━━━ Dataset records ━━━

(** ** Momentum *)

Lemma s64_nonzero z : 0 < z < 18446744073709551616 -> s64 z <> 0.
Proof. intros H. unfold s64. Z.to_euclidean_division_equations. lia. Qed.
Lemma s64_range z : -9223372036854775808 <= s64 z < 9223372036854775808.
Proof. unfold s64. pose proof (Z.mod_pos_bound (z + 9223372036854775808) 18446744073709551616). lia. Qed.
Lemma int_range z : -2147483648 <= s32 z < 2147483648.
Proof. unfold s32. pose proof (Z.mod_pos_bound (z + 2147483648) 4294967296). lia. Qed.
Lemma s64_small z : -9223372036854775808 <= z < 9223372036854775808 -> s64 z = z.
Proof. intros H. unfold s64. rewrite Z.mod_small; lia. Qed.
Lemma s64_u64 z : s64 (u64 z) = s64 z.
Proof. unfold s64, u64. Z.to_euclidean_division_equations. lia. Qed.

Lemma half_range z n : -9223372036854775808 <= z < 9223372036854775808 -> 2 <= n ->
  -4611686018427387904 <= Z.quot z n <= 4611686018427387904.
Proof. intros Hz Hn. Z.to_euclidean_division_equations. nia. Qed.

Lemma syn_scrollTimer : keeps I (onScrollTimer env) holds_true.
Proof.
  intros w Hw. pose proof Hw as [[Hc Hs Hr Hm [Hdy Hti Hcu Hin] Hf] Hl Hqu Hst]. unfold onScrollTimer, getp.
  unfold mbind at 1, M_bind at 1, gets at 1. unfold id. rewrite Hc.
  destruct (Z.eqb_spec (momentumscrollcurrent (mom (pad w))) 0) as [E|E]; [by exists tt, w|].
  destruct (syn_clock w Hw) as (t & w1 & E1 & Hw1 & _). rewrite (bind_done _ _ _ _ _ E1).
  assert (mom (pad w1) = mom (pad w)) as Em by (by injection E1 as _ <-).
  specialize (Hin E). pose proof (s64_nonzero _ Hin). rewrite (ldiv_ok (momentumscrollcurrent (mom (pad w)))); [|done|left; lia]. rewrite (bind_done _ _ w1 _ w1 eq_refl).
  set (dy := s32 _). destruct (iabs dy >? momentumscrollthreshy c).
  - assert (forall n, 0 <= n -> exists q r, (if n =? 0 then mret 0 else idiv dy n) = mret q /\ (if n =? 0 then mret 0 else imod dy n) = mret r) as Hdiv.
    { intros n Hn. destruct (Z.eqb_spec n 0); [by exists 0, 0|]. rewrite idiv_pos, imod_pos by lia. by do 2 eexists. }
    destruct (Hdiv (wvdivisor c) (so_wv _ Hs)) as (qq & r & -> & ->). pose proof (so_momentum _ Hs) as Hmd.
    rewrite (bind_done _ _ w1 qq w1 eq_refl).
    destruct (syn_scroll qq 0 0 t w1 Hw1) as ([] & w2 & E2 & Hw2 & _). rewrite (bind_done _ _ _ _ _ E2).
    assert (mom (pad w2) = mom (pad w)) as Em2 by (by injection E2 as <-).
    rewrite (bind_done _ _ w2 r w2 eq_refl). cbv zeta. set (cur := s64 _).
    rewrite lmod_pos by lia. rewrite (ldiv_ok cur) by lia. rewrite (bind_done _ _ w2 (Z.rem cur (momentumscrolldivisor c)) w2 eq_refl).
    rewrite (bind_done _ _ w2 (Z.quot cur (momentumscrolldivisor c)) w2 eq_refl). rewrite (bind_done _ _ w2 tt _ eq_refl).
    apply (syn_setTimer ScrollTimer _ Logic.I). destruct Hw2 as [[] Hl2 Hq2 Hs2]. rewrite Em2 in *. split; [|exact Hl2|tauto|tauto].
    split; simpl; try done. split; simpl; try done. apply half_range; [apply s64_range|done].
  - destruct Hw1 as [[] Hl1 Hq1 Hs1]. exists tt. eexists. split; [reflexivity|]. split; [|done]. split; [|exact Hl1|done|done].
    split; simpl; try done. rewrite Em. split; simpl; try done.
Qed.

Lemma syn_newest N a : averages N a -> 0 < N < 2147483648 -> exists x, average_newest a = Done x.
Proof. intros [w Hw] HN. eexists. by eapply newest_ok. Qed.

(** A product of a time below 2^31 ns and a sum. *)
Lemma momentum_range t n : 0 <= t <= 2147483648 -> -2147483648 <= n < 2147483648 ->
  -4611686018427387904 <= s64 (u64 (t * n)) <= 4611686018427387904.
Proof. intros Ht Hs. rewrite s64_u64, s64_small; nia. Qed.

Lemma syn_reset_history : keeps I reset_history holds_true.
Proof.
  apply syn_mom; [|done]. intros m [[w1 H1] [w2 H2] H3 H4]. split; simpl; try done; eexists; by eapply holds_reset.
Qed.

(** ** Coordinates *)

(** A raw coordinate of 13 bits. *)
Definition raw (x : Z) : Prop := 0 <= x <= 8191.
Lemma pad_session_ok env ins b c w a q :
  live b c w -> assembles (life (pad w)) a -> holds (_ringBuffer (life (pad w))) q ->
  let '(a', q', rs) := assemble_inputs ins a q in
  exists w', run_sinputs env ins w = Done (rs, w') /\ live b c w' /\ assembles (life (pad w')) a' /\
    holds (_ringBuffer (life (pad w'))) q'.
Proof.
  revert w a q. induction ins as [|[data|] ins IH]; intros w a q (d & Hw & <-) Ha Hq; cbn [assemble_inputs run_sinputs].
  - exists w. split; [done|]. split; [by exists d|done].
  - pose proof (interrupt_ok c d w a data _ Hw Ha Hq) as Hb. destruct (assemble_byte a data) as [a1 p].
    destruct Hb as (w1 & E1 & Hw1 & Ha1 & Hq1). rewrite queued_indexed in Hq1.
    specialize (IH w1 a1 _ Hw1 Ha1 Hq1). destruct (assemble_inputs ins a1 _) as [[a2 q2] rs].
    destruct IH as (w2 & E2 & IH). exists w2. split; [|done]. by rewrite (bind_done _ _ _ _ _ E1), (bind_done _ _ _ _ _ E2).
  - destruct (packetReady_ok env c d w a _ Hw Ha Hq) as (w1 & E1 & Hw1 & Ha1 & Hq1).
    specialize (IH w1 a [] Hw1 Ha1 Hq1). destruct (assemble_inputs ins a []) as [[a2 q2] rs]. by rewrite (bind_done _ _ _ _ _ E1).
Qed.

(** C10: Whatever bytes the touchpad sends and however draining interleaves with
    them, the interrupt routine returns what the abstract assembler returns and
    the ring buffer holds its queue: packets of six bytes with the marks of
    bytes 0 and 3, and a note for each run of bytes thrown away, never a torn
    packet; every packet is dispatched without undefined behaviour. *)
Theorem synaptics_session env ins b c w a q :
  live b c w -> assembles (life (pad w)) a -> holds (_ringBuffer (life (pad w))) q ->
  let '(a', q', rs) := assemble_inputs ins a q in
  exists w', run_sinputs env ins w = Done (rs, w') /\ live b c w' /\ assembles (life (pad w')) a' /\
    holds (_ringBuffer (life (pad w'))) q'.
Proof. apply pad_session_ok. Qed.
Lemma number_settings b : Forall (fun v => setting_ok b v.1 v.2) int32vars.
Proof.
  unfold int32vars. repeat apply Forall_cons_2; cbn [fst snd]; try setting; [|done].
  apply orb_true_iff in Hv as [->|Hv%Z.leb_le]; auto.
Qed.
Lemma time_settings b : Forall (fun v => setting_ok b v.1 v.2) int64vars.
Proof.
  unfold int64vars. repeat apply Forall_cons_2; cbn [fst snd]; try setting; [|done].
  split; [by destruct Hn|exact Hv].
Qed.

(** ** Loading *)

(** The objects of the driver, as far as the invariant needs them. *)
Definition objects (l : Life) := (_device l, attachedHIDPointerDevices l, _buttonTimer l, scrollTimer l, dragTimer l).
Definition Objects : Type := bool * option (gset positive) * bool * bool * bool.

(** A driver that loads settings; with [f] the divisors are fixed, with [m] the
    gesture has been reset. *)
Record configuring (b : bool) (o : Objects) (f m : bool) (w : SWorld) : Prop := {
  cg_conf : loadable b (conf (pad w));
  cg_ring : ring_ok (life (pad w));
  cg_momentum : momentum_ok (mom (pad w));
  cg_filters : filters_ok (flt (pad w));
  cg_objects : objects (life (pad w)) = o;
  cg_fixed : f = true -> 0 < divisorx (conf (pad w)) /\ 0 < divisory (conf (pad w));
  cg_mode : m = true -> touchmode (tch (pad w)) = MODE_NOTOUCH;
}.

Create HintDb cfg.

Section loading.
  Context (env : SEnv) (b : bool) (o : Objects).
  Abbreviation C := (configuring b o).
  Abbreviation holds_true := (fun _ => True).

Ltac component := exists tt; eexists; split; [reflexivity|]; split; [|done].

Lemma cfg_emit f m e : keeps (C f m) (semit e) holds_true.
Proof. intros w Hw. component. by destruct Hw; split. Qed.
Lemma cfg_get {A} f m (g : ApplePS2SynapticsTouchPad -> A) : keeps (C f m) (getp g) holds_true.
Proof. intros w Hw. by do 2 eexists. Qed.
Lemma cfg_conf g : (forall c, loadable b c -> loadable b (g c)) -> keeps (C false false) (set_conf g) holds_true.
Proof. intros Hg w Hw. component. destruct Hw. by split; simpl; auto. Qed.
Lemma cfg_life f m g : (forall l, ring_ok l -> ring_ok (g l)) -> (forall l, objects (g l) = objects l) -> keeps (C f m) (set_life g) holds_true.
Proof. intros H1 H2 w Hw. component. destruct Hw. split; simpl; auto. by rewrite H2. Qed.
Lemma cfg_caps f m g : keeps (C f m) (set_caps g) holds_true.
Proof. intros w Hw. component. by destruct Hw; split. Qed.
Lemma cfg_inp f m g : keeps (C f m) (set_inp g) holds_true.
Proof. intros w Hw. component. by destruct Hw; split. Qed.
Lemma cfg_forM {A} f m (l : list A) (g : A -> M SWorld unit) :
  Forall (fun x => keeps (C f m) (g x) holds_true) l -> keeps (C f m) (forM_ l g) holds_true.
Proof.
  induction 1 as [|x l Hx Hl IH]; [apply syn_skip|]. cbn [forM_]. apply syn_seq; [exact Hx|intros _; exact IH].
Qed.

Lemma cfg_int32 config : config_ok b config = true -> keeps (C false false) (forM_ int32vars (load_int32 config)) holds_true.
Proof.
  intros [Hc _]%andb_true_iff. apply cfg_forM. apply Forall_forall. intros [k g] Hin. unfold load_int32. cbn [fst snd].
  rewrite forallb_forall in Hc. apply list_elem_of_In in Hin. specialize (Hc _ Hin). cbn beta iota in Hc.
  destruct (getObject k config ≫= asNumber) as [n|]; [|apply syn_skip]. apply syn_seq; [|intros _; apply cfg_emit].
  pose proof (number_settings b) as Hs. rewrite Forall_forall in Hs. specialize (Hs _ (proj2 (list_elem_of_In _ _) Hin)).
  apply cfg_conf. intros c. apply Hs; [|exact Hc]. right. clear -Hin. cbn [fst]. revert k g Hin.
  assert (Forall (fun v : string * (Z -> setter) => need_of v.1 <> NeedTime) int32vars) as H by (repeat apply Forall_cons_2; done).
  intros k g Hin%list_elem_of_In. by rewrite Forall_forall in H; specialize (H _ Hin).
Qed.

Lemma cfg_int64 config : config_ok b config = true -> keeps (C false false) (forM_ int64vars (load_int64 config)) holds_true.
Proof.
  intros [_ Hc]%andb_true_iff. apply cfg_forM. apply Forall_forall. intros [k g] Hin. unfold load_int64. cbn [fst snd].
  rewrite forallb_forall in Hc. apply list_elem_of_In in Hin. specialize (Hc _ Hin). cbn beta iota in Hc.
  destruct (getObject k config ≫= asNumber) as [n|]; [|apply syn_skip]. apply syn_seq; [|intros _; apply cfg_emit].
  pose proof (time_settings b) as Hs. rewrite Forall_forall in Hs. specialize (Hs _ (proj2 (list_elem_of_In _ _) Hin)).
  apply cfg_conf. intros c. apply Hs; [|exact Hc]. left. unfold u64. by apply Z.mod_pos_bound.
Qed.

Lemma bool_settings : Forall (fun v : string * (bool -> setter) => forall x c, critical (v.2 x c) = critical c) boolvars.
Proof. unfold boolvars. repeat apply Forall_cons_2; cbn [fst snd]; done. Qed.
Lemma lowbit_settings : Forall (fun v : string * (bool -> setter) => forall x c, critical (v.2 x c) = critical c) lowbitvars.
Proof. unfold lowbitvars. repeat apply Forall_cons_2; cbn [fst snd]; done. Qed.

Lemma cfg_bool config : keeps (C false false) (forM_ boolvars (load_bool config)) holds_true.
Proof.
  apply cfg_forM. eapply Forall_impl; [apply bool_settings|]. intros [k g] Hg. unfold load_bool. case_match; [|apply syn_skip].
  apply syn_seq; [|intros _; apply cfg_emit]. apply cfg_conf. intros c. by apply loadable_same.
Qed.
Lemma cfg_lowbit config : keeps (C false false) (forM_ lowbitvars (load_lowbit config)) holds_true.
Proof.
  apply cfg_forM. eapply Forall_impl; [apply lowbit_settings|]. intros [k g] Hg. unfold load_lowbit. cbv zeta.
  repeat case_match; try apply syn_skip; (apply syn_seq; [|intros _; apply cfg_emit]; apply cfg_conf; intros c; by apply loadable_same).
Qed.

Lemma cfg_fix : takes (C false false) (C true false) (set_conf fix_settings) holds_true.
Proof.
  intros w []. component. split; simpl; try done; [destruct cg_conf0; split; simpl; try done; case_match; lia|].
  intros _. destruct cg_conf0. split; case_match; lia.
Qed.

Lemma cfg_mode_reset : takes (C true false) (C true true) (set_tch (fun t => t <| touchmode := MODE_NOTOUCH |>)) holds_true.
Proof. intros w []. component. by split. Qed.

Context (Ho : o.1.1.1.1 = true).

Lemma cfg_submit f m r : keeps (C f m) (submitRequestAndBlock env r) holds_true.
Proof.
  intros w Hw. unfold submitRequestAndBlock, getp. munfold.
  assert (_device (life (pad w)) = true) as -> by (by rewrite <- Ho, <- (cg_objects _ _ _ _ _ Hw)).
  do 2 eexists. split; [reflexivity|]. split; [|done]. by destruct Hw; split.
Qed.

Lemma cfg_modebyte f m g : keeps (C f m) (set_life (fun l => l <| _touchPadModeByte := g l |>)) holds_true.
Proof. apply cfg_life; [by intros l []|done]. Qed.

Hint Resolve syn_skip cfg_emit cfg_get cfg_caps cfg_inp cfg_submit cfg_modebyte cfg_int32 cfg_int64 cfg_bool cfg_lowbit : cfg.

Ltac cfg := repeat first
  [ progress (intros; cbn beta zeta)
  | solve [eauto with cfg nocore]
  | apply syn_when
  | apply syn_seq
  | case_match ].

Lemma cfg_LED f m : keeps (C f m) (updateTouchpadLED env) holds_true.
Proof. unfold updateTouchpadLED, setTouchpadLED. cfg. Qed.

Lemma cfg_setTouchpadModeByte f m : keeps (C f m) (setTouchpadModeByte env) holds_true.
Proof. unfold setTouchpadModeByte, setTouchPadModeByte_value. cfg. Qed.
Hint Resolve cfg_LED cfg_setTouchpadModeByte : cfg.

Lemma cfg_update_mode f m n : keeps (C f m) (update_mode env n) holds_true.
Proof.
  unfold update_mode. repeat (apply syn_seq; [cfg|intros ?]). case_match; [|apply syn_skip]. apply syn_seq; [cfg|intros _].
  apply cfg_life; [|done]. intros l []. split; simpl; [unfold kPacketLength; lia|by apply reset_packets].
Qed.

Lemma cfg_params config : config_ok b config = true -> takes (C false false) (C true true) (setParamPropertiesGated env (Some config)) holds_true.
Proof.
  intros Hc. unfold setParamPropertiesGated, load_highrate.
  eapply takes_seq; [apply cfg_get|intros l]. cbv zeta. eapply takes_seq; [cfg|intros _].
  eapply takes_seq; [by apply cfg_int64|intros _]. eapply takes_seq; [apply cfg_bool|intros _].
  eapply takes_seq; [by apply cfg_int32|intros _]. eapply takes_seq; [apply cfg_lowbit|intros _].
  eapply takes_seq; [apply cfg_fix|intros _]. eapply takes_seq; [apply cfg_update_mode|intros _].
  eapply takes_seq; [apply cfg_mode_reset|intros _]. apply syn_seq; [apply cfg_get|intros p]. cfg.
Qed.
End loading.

━━━

> [What is required]
Your task is to reproduce exactly the lines that begin at the line containing "intros Hc. unfold" and end at the final line of the data above.

> [Task answer]
  intros Hc. unfold setParamPropertiesGated, load_highrate.
  eapply takes_seq; [apply cfg_get|intros l]. cbv zeta. eapply takes_seq; [cfg|intros _].
  eapply takes_seq; [by apply cfg_int64|intros _]. eapply takes_seq; [apply cfg_bool|intros _].
  eapply takes_seq; [by apply cfg_int32|intros _]. eapply takes_seq; [apply cfg_lowbit|intros _].
  eapply takes_seq; [apply cfg_fix|intros _]. eapply takes_seq; [apply cfg_update_mode|intros _].
  eapply takes_seq; [apply cfg_mode_reset|intros _]. apply syn_seq; [apply cfg_get|intros p]. cfg.
Qed.
End loading.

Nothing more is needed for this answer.